3か所の候補地を決めかねているとので、住宅を建てる前提で評価してほしいとのことでした。

「容積率や建蔽率は解りますが 本当にイメージどおりの住まいが出来るのか不安です

何しろ一生に一度の大きな買い物なのです」 

 

週末に依頼者と一緒に巡ってきました。

〇最初の敷地

1980年代に開発された典型的な郊外の団地ですが、世代交代でけっこう空き地があるようです。

北西前面道路で間口14m奥行24m 100坪以上ありますが、価格は想像していた以上に安い敷地です

道路から並列に5台駐車して家を建てても奥行10m以上の庭が可能ですが、その部分が南へ3mほど斜面で下がっています。

敷地全体を平らにするには擁壁を造り埋め土をすることになります。 当然費用が掛かるのでそれが価格の安い理由です。

延べ面積150㎡ほどの2階建てが希望ですが、間口のある長方形、敷地形状が良いので計画はし易いと思われますが

「隣地住宅の景色が良くないので、もし建てるなら室内や庭を見えたり見られないようにしてほしい」依頼者の希望です。
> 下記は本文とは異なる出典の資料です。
(* ===== verification/ReactionMirror.v ===== *)
(** * A reaction that keeps up mirrors its query

    [Mirror] describes a reaction that keeps a copy of a query's rows: a result
    is applied to the copy, the bootstrap hook loads a snapshot. Whatever the
    query does meanwhile, and whatever a slow receiver drops, the copy of a
    reaction that has reached the head of the query is the query's rows
    ([caught_up_reaction_mirrors_query]): the forwarder either fills a hole from
    the outbox, starts over from a snapshot, or exits. *)

From S2P Require Import Prelude QueryOutput QueryOutputFacts OutputStores StateStore ComponentGraph ReactionRecovery.

(** ** Replaying a history *)

Section replay.
Context {P : Payload}.
Implicit Types (m : gmap Z Json) (hist : list QueryResult) (ds : list ResultDiff).

Definition diff_key (d : ResultDiff) : option Z :=
  match d with
  | Add _ k | DiffDelete _ k | DiffUpdate _ _ _ _ k | DiffAggregation _ _ k => Some k
  | DiffNoop => None
  end.

Lemma apply_diff_other d m k : diff_key d <> Some k -> apply_diff m d !! k = m !! k.
Proof.
  destruct d; cbn; intros Hk; rewrite ?lookup_insert_ne, ?lookup_delete_ne by congruence; done.
Qed.

Lemma apply_diff_same d m m' k : diff_key d = Some k -> apply_diff m d !! k = apply_diff m' d !! k.
Proof. destruct d; cbn; intros [= ->]; by rewrite ?lookup_insert_eq, ?lookup_delete_eq. Qed.

(** A key is decided by the last diff that names it. *)
Lemma apply_diffs_local ds m m' k :
  m !! k = m' !! k -> fold_left apply_diff ds m !! k = fold_left apply_diff ds m' !! k.
Proof.
  revert m m'. induction ds as [|d ds IH]; intros m m' Hm; [done|]. cbn. apply IH.
  destruct (decide (diff_key d = Some k)); [by apply apply_diff_same|by rewrite !apply_diff_other].
Qed.

Lemma apply_diffs_decided ds m m' k :
  Exists (fun d => diff_key d = Some k) ds -> fold_left apply_diff ds m !! k = fold_left apply_diff ds m' !! k.
Proof.
  revert m m'. induction ds as [|d ds IH]; intros m m' Hex; [by inversion Hex|]. cbn.
  destruct (decide (diff_key d = Some k)); [by apply apply_diffs_local, apply_diff_same|].
  apply IH. by inversion Hex.
Qed.

Lemma apply_diffs_untouched ds m k :
  ~ Exists (fun d => diff_key d = Some k) ds -> fold_left apply_diff ds m !! k = m !! k.
Proof.
  revert m. induction ds as [|d ds IH]; intros m Hex; [done|]. cbn.
  rewrite IH by (intros He; apply Hex; by constructor). apply apply_diff_other. intros Hd. apply Hex. by constructor.
Qed.

(** Applying diffs once more changes nothing. *)
Lemma apply_diffs_again ds m : fold_left apply_diff ds (fold_left apply_diff ds m) = fold_left apply_diff ds m.
Proof.
  apply map_eq. intros k. destruct (decide (Exists (fun d => diff_key d = Some k) ds)) as [He|He].
  - by apply apply_diffs_decided.
  - by apply apply_diffs_untouched.
Qed.

Definition apply_results (rs : list QueryResult) m : gmap Z Json := fold_left apply_diff (concat (map qr_results rs)) m.

Lemma apply_results_app rs rs' m : apply_results (rs ++ rs') m = apply_results rs' (apply_results rs m).
Proof. unfold apply_results. by rewrite map_app, concat_app, fold_left_app. Qed.

Lemma apply_results_again rs m : apply_results rs (apply_results rs m) = apply_results rs m.
Proof. apply apply_diffs_again. Qed.

(** The results after the first [a] up to the [b]-th *)
Definition between (a b : nat) hist : list QueryResult := take (b - a) (drop a hist).

Lemma between_app a b hist more : (b <= length hist)%nat -> between a b (hist ++ more) = between a b hist.
Proof.
  intros Hb. unfold between. destruct (decide (a <= b)%nat).
  - rewrite drop_app_le by lia. apply take_app_le. rewrite length_drop. lia.
  - by replace (b - a)%nat with 0%nat by lia.
Qed.

Lemma between_split a b c hist : (a <= b <= c)%nat -> between a b hist ++ between b c hist = between a c hist.
Proof.
  intros Hb. unfold between. rewrite <- (take_drop (b - a) (take (c - a) (drop a hist))).
  rewrite take_take, skipn_firstn_comm, drop_drop.
  replace ((b - a) `min` (c - a))%nat with (b - a)%nat by lia.
  replace (c - a - (b - a))%nat with (c - b)%nat by lia. by replace (a + (b - a))%nat with b by lia.
Qed.

(** Replaying from a snapshot that is ahead of where the replay starts ends in
    the same rows once the replay has passed it. *)
Lemma replay_from_later_snapshot hist m c s k :
  (c <= s <= k)%nat ->
  apply_results (between c k hist) (apply_results (between 0 s hist) m) = apply_results (between 0 k hist) m.
Proof.
  intros Hk. rewrite <- (between_split c s k), apply_results_app by lia.
  rewrite <- (between_split 0 c s), apply_results_app, apply_results_again by lia.
  rewrite <- apply_results_app, between_split by lia.
  by rewrite <- apply_results_app, between_split by lia.
Qed.
End replay.

(** ** The reactions *)

Definition load_with {P : Payload} {R St : Type} (load : gmap Z Json -> R -> R) (snapshot : SnapshotResponse) :
    SM (World R St) ReactionError unit := fun w =>
  (Ok tt, with_reaction (load (snapshot_rows snapshot) (reaction w)) w).

Class Mirror {P : Payload} {R St : Type} (Re : Reaction (R:=R) (St:=St)) := {
  mirror_rows : R -> gmap Z Json;
  load_rows : gmap Z Json -> R -> R;
  load_mirrors : forall rows x, mirror_rows (load_rows rows x) = rows;
  enqueue_mirrors : forall r x, exists x', enqueue_query_result r x = (Ok tt, x') /\
    mirror_rows x' = fold_left apply_diff (qr_results r) (mirror_rows x);
  bootstrap_loads : forall ctx (w : World R St), bootstrap ctx w =
    (snapshot ← expect_fetch (ctx_fetch_snapshot ctx); load_with load_rows snapshot) w;
}.

Section mirror.
Context {P : Payload} {R St : Type} {Codec : CheckpointCodec} {CL : CheckpointCodecLaws}.
Context {SP : StateStoreProvider St} {SL : StateStoreLaws St} {Re : Reaction (R:=R) (St:=St)} {Mi : Mirror Re}.
Notation W := (World R St).
Notation M := (SM W ReactionError).

(** One query, from a state [st0] on *)
Context (q : string) (st0 : QueryOutputState).
Notation base := (as_of_sequence st0).
Implicit Types (hist : list QueryResult) (w : W).

Definition head_of hist : Z := base + Z.of_nat (length hist).
Definition output_of hist : QueryOutputState := fold_left commit hist st0.
Definition position (k : Z) : nat := Z.to_nat (k - base).
Definition rows_at hist (k : Z) : gmap Z Json := apply_results (between 0 (position k) hist) (results st0).

(** The events of the query that neither rebuild its output nor fail the
    receiver *)
Definition ordinary (ev : string * QueryEvent) : Prop :=
  ev.1 = q -> match ev.2 with Rebuilt | ReceiverFailed _ => False | _ => True end.

Definition emissions (evs : list (string * QueryEvent)) : Z :=
  Z.of_nat (length (List.filter (fun ev => String.eqb ev.1 q && match ev.2 with Emitted _ => true | _ => false end) evs)).

(** The query has emitted [hist]; everything under way to the receiver is part
    of it. *)
Record follows hist (h : QueryHandle) : Prop := {
  fo_output : qh_output h = output_of hist;
  fo_dispatching : forall r, r ∈ qh_dispatching h -> r ∈ numbered base hist;
  fo_receiver : forall l x, qh_receiver h = Some l -> x ∈ l -> exists r, x = Ok r /\ r ∈ numbered base hist;
}.

Record tracked hist w : Prop := {
  tr_handle : exists h, queries w !! q = Some h /\ follows hist h;
  tr_ordinary : Forall ordinary (concat (schedule w));
  tr_room : head_of hist + emissions (concat (schedule w)) <= u64_max;
}.

Context (Hst0 : window_ok st0).

Lemma output_spec hist : head_of hist <= u64_max ->
  window_ok (output_of hist) /\ as_of_sequence (output_of hist) = head_of hist /\
  results (output_of hist) = rows_at hist (head_of hist).
Proof.
  intros Hmax. split; [by apply commits_window|].
  destruct (commits_spec hist st0) as (H1 & _ & H3 & _); [apply Hst0|done|by apply window_keeps|].
  split; [exact H1|]. unfold output_of. rewrite H3. unfold rows_at, apply_results, between, position, head_of.
  rewrite drop_0. replace (Z.to_nat _ - 0)%nat with (length hist) by lia. by rewrite take_ge by lia.
Qed.

Lemma numbered_app s rs rs' : numbered s (rs ++ rs') = numbered s rs ++ numbered (s + Z.of_nat (length rs)) rs'.
Proof.
  revert s. induction rs as [|r rs IH]; intros s; cbn [numbered app length]; [by rewrite Z.add_0_r|].
  rewrite IH. do 3 f_equal. lia.
Qed.

Lemma follows_step hist h ev :
  head_of hist + 1 <= u64_max \/ (forall r, ev <> Emitted r) -> ordinary (q, ev) -> follows hist h ->
  follows (hist ++ match ev with Emitted r => [r] | _ => [] end) (query_step ev h).
Proof.
  intros Hroom Hord [Ho Hd Hr]. specialize (Hord eq_refl).
  assert (Hsub : forall more r, r ∈ numbered base hist -> r ∈ numbered base (hist ++ more)).
  { intros more r. rewrite numbered_app, elem_of_app. by left. }
  destruct ev as [r| |n|s| |msg]; cbn [query_step]; try done; rewrite ?app_nil_r; [| | |by split].
  - assert (Hmax : head_of hist + 1 <= u64_max) by (destruct Hroom as [|Hno]; [done|by edestruct Hno]).
    destruct (output_spec hist) as (_ & Has & _); [lia|].
    assert (Hseq : saturating_add (as_of_sequence (qh_output h)) 1 = head_of hist + 1)
      by (rewrite Ho, Has; unfold saturating_add; lia).
    split; cbn.
    + unfold output_of. rewrite fold_left_app. cbn [fold_left]. fold (output_of hist). by rewrite <- Ho.
    + intros x [Hx|Hx]%elem_of_app; [by apply Hsub, Hd|]. apply list_elem_of_singleton in Hx as ->.
      rewrite numbered_app, elem_of_app. right. rewrite Hseq. cbn. apply list_elem_of_singleton. done.
    + intros l x Hl Hx. destruct (Hr l x Hl Hx) as (y & -> & Hy). exists y. split; [done|by apply Hsub].
  - destruct (qh_dispatching h) as [|r rest] eqn:Hdis; [by split; [|rewrite Hdis|]|]. split; cbn; [done|intros; apply Hd; set_solver|].
    intros l x Hl Hx. destruct (qh_receiver h) as [l0|] eqn:Hrec; [|done]. cbn in Hl. injection Hl as <-.
    apply elem_of_app in Hx as [Hx|Hx]; [by eapply Hr|]. apply list_elem_of_singleton in Hx as ->.
    exists r. split; [done|]. apply Hd. set_solver.
  - split; cbn; [done|done|]. intros l x Hl Hx. destruct (qh_receiver h) as [l0|] eqn:Hrec; [|done]. cbn in Hl.
    injection Hl as <-. eapply Hr; [done|]. by eapply subseteq_drop.
Qed.
Lemma emissions_app evs evs' : emissions (evs ++ evs') = emissions evs + emissions evs'.
Proof. unfold emissions. rewrite List.filter_app, length_app. lia. Qed.

Lemma emissions_cons ev evs : emissions (ev :: evs) = emissions [ev] + emissions evs.
Proof. apply (emissions_app [ev] evs). Qed.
庭を見られないようには・・・・・簡単ではなさそうです。

 

〇2番目の土地も同じ団地内にありました。

北西、北東の道路に面した角地、一辺約16mの正方形です。

東側に傾斜地で敷地は平地ですが東角から両2辺が擁壁になっています。

依頼者は擁壁への不安と、なにしろ草ぼうぼうで、ここに本当に家が建つのか特にイメージが湧かないようです。

T字路の突き当りなので道路標識や団地の防犯カメラが、駐車をし辛くしているので何らか解決する必要があります。

現在は隣地が空き地なので景色も良く採光も十分です。

しかし地型良いのに最初の土地とあまり価格が変わらないのが、擁壁と相まってなんとなく不安なようです。

正方形敷地での計画は結構難しいのですが、広さがあるので問題はなさそうです。

 

〇3番目の土地は住宅と小工業の混在地域、旧市街地だけに価格はダントツで高くなります。

現住まいや勤務先に近く生活環境があまり変わらないのが何より魅力です。

しかし土地代がかさむと当然ですが建築費用が少なくなり、これは大いに悩むところです。

間口3.5m奥行25mの通路先に9m×20mの旗状敷地で、解体すべき住宅が建っています。

縦列駐車も不便ですし、有効敷地が狭いので他の候補地に比べると計画はどうしても制限されますが

まあ狭いといっても50坪以上あるので、我々の日常では立派な敷地です。

隣地に作業所が境界いっぱいに建っていたり、籏地の通路部分が隣家と境無く使われているようで

隣地トラブルを生む可能性がありそうで・・・なによりの不安要素です。

 

一週間ほど時間をいただき、その間にごく簡単なプラントを配置して敷地の有効利用を確認します。

隣地に将来建つかもしれない建物の敷地への影響も、法的根拠で確認します。

擁壁や浄化槽の工事費を出したり、役所へ既存擁壁の安全確認などもして報告することになります。

 

今回のように決断する前に相談していただくことは本当に大事なことです。

思いがけない費用が想像以上に掛かったり、思い描いたように建てられなかったりすることは実際にあることです。

なるべく早い段階でぜひ専門家に相談してください。

時には欠点のある安い土地も、設計の発想次第でその欠点をカバーして快適な住まいに出来ることもあるのです。